O pior, diz, é o "perigo inerente" à prova: "Se cair ao mar, não tenho lá ninguém para me ir buscar." E Lobato sabe do que fala. Em 2007, na primeira vez em que participou nesta prova, "ondas de dez metros" atiraram-no ao mar. "O mastro partiu, saiu tudo borda fora." A ajuda por satélite foi accionada, mas quando o helicóptero chegou pela manhã (tinha caído ao mar durante a noite), o velejador não quis que o levassem. Sabia que dessa forma perderia o barco. Lembra-se de chorar por pensar que não conseguiria chegar ao Brasil. Mas chegou.

Quinze dias "sem dizer olá"

Lobato define-se como uma pessoa calma e persistente ("Às vezes até de mais, tenho algumas desilusões à conta disso") e, diz quem o conhece, tem uma capacidade de automotivação e sacrifício fora do normal.

Isto aplica-se também à capacidade de estar sozinho em alto mar - "Aguento muito tempo sem ter de dizer olá a uma pessoa, só ao fim de 15 dias é que começa a custar mais" -, ainda que admita que não seja tarefa fácil: "Tento manter-me ocupado, focar no objectivo, mas às vezes vou abaixo." Manter-se ocupado não significa uma coisa tão simples como ler um livro ("Não dá, seria demasiada distracção"), mas pode consistir em ouvir música: "Muitas vezes portuguesa, mas também clássica, pop, rock."
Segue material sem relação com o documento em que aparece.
Lemma taxTotal_mono (x y : Decimal) : Dnn x -> Dle x y ->
  let total i := fold_left (taxStep i) taxBrackets (DFin 0) in
  Dnn (total x) /\ Dle (total x) (total y).
Proof.
  intros N L total. subst total. cbv beta. rewrite !taxStep_brackets.
  assert (S0 : Dstable (DFin 0)) by reflexivity.
  assert (N0 : Dnn (DFin 0)) by (cbn; lra).
  assert (L0 : Dle (DFin 0) (DFin 0)) by (cbn; lra).
  destruct (bracketStep_mono 0 720000 0 x y (DFin 0) (DFin 0)
              ltac:(lra) ltac:(lra) N L N0 S0 S0 L0) as (N1 & S1 & S1' & L1).
  destruct (bracketStep_mono 720000 480000 (11 # 2) x y _ _
              ltac:(lra) ltac:(lra) N L N1 S1 S1' L1) as (N2 & S2 & S2' & L2).
  destruct (bracketStep_mono 1200000 600000 8 x y _ _
              ltac:(lra) ltac:(lra) N L N2 S2 S2' L2) as (N3 & S3 & S3' & L3).
  destruct (bracketStep_mono 1800000 600000 12 x y _ _
              ltac:(lra) ltac:(lra) N L N3 S3 S3' L3) as (N4 & S4 & S4' & L4).
  destruct (bracketStep_mono 2400000 9007199252340991 15 x y _ _
              ltac:(lra) ltac:(lra) N L N4 S4 S4' L4) as (N5 & S5 & S5' & L5).
  split; assumption.
Qed.

Lemma calculateIncomeTax_mono (a b : number) :
  is_double a = true -> is_double b = true ->
  number_le (lit 0) a = true -> number_lt a b = true ->
  number_le (calculateIncomeTax a) (calculateIncomeTax b) = true.
Proof.
  intros Da Db H0 H. unfold calculateIncomeTax.
  replace (of_number (lit 0)) with (DFin 0) by (vm_compute; reflexivity).
  replace (of_number (lit 12)) with (DFin 12) by (vm_compute; reflexivity).
  assert (NL : Dnn (of_number a) /\ Dle (of_number a) (of_number b)).
  { destruct a as [| |p]; try discriminate.
    { destruct neg; try discriminate. destruct b as [|[]|]; discriminate. }
    change (lit 0) with (Fin 0) in H0. apply number_le_Fin in H0.
    split; [apply of_number_nn; assumption|].
    destruct b as [|[]|q]; try discriminate.
    - apply Dle_top, of_number_nn; assumption.
    - apply number_lt_Fin in H. apply of_number_mono; try assumption. lra. }
  destruct NL as [N L].
  destruct (taxTotal_mono _ _ N L) as [NT LT]. cbv beta zeta in NT, LT.
  apply toNumber_mono.
  - apply Decimal_div_nn; [assumption|lra].
  - apply Decimal_div_mono; [lra|assumption|assumption].
Qed.

(** ** The equity complement *)

(** The decimal reading of a non-negative number is as close to it as the
    binary64 rounding allows. *)
Lemma of_number_reading (c : Q) : is_double (Fin c) = true -> (0 <= c)%Q ->
  exists C, of_number (Fin c) = DFin C /\ (0 <= C)%Q /\ (C <= Qpow 2 1025)%Q /\
    (C * (1 - u53) - Qpow 2 (-1075) <= c /\ c <= C * (1 + u53) + Qpow 2 (-1075))%Q.
Proof.
  intros D H.
  pose proof (Qpow_pos 2 (-1075) ltac:(lia)) as Pz.
  pose proof (Qpow_pos 2 1025 ltac:(lia)) as Pt.
  destruct (Qle_lt_or_eq _ _ H) as [P|Z].
  2:{ exists 0%Q. rewrite of_number_zero by (symmetry; exact Z).
      unfold u53. repeat split; lra. }
  destruct (of_number_pos c D P) as (C & E & PC & R).
  exists C. split; [exact E|]. split; [lra|].
  destruct (round64_err C PC) as [E1 E2]. rewrite R in E1, E2.
  split; [|split; assumption].
  apply is_double_Fin in D.
  destruct (is_double_round64 c ltac:(lra) D) as [_ O].
  apply Qle_bool_false in O. rewrite Qabs_pos in O by lra.
  destruct (Qlt_le_dec (Qpow 2 1025) C) as [L|]; [|assumption].
  pose proof (round64_mono (Qpow 2 1025) C Pt ltac:(lra)) as M.
  assert (F : (round64 (Qpow 2 1025) == Qpow 2 1025)%Q).
  { unfold round64, round_to.
    rewrite (Qlog_unique 2 (Qpow 2 1025) 1025);
      [|lia|lra|apply Qpow_lt; lia].
    apply round_at_pow; [exact _|lia|unfold fexp64; lia]. }
  pose proof (Qpow_lt 2 1024 1025 ltac:(lia) ltac:(lia)). lra.
Qed.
A vitória na Transat 6,5, em 2009, é eleita pelo lisboeta como o momento mais alto da carreira. E não é para menos. Não foi só o ouro que Lobato conseguiu. Foram tempos impressionantes: na chegada à Madeira (a paragem que é feita a meio da regata), levava um avanço de 22 horas para o segundo classificado. Quando chegou ao Brasil (depois de 26 dias, 19 horas, 39 minutos e 19 segundos), a vitória também celebrava os "cinco anos de preparação e incertezas" por que passou. No mar, foram dias de tempestades assustadoras, de "humidade a 100 por cento e temperaturas de 40 graus". Mas também foram momentos que "não se teria em 20 anos de escritório" - e essa é a melhor parte, garante.

Para já, Lobato tem uma agenda preenchida: em 2011 e 2012 vai entrar em várias competições no seu Figaro 2, de 10 metros de comprimento, para afinar estratégias. E pelo meio tem uma tese de mestrado em Engenharia Naval para terminar.

Um dia, há-de dar a volta ao mundo no seu barco à vela. Sabe que essa aposta implica "valores muito altos" e que não é fácil arranjar patrocinadores para isso, apesar da garantia do secretário de Estado do Desporto, Laurentino Dias, após a vitória do português na Transat, de "estudar uma forma de dar apoio a estes projectos solitários".

Certo é que Lobato sonha com uma presença na Volta ao Mundo em Solitário - Vendée Globe, em 2016, que decorre durante três meses sem uma única paragem. Loucura ou valentia? "Um pouco das duas."